De belangrijkste wijziging is de verhoging van de pensioengerechtigde leeftijd van 65 naar 67 jaar. De vakbonden waren hier tegen, maar stemden uiteindelijk in op voorwaarde dat mensen die 38,5 jaar non-stop voor hun pensioen hebben betaald, op hun 65e kunnen stoppen met behoud van een volledig pensioen.
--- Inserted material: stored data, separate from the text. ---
(* ===== verification/CodingProfile.v ===== *)
(** The coding profile (src/crates/philo-coding-profile/src/lib.rs): which tools
    there are, under which definitions, and the runtime configuration of the
    scenario.

    Module [coding_profile]: a registry entry holds a [Handler], one of the six
    tools with its root and limits. The calls of the five that work on files are
    [file_call]; [shell] is ToolShell.v's [run]. *)

From S2P Require Import Prelude RustStr Tools Runtime JsonlCodec ToolPath ToolFiles ToolGrep.
From S2P Require Import ToolShell ToolDefs.
From Stdlib Require Import SpecFloat.
Import tools runtime tool_fs std_tools tool_grep tool_shell tool_definitions.

Module coding_profile.

Inductive Handler : Type :=
| ReadHandler (tool : ReadTool)
| ListHandler (tool : ListTool)
| GrepHandler (tool : GrepTool)
| WriteHandler (root : string)
| EditHandler (root : string)
| ShellHandler (tool : ShellTool).

(** [call_with_cx] of the tools that work on files. *)
Definition file_call `{FsFaults} `{ReadOrder} `{CancelSignal} `{Globs} `{Lowercase} `{Regexes}
    (handler : Handler) (arguments : string)
    : option (World → World * outcome Empty_set ToolInvokeEnd) :=
  match handler with
  | ReadHandler tool => Some (call_with_cx (read_tool tool arguments))
  | ListHandler tool => Some (stoppable_end (list_tool tool arguments))
  | GrepHandler tool => Some (stoppable_end (grep_tool tool arguments))
  | WriteHandler root => Some (call_with_cx (write_tool root arguments))
  | EditHandler root => Some (call_with_cx (edit_tool root arguments))
  | ShellHandler _ => None
  end.

Definition CODING_SYSTEM_PROMPT : string :=
  ("You are a coding assistant working inside the user's workspace. You have tools for "
   +:+ "the full query-modify-verify loop: `read`, `list`, and `grep` to inspect the "
   +:+ "workspace, `write` and `edit` to change files, and `shell` to run commands (fixed "
   +:+ "to the workspace root, no stdin, output truncated). Inspect before you change: read "
   +:+ "the relevant files first, make precise edits, and verify with the shell (for "
   +:+ "example by building or running tests) when it matters. Prefer `edit` with a unique "
   +:+ "context snippet over rewriting whole files. A non-zero shell exit code is a normal "
   +:+ "result: read the output and act on it. Be direct and technically precise. If the "
   +:+ "workspace does not contain the information required, say so plainly instead of "
   +:+ "guessing.").

Definition DEFAULT_MAX_TOOL_ROUNDS : Z := 8.
Definition DEFAULT_MAX_OUTPUT_TOKENS : Z := 4096.

Record CodingProfile : Type := { workspace_root : string; shell_timeout_secs : Z }.
Definition profile_new (workspace_root : string) : CodingProfile :=
  {| workspace_root := workspace_root; shell_timeout_secs := DEFAULT_SHELL_TIMEOUT_SECS |}.
Definition with_shell_timeout_secs (self : CodingProfile) (seconds : Z) : CodingProfile :=
  {| workspace_root := workspace_root self; shell_timeout_secs := Z.max seconds 1 |}.

(** The registered tools, in order. *)
Definition lineup (self : CodingProfile) : list (outcome string ToolDefinition * Handler) :=
  let root := workspace_root self in
  [(read_definition, ReadHandler (read_new root)); (list_definition, ListHandler (list_new root));
   (grep_definition, GrepHandler (grep_new root)); (write_definition, WriteHandler root);
   (edit_definition, EditHandler root);
   (shell_definition,
    ShellHandler (with_default_timeout_secs (shell_new root) (shell_timeout_secs self)))].

(** [register(..).expect(..)]. *)
Definition register_tool (acc : outcome Empty_set (registry.ToolRegistryBuilder (Handler := Handler)))
    (tool : outcome string ToolDefinition * Handler)
    : outcome Empty_set (registry.ToolRegistryBuilder (Handler := Handler)) :=
  match acc, tool.1 with
  | Ok builder, Ok definition =>
      match registry.register builder definition tool.2 with Ok builder => Ok builder | _ => Panic end
  | _, _ => Panic
  end.
Definition tool_registry (self : CodingProfile)
    : outcome Empty_set (registry.ToolRegistry (Handler := Handler)) :=
  match foldl register_tool (Ok registry.builder_new) (lineup self) with
  | Ok builder => Ok (registry.build builder)
  | _ => Panic
  end.

Definition generation_defaults : GenerationConfig :=
  {| max_output_tokens := DEFAULT_MAX_OUTPUT_TOKENS; temperature := f32_of_u64 0;
     reasoning_effort := None; tool_choice := ChoiceAuto |}.

(** config.rs of the runtime: [Default]. *)
Definition DEFAULT_MAX_PARALLEL_TOOL_CALLS : Z := 8.
Definition DEFAULT_TOOL_CANCEL_GRACE : Z := 300.
Definition compaction_default : CompactionConfig :=
  {| context_budget := None; auto_threshold := SFdiv 24 128 (f32_of_u64 8) (f32_of_u64 10);
     keep_recent_turns := 4; estimate_bytes_per_token := 3 |}.
Definition recovery_default : RecoveryConfig :=
  {| runtime.enabled := true; max_retries := 3; backoff_base_ms := 500; backoff_max_ms := 8000 |}.

Definition runtime_config (model_target : string) : RuntimeConfig :=
  {| system_prompt := CODING_SYSTEM_PROMPT; model_target := model_target;
     generation := generation_defaults; max_tool_rounds := DEFAULT_MAX_TOOL_ROUNDS;
     max_parallel_tool_calls := DEFAULT_MAX_PARALLEL_TOOL_CALLS; operation_timeout := None;
     tool_cancel_grace := DEFAULT_TOOL_CANCEL_GRACE; compaction := compaction_default;
     recovery := recovery_default |}.

End coding_profile.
De regering stelde een termijn van 41 jaar onafgebroken betalen voor het pensioen voor. De vakbonden legden hun eis bij 35 jaar. Uiteindelijk zijn ze in het midden uitgekomen. Het betekent dat na de hervomingen iemand vanaf zijn 24e onafgebroken moet werken om voor een volledig pensioen in aanmerking te komen.
42 miljard
Een andere wijziging is dat de hoogte van het pensioen nu wordt berekend op basis van de salarissen die een werknemer gedurende de laatste 15 jaar van zijn carrière ontving. Na de hervormingen wordt dit aantal verhoogd tot 20 jaar en over 5 jaar wordt dit nog eens verhoogd tot 25 jaar. Deze maatregel levert de regering 42 miljard euro op.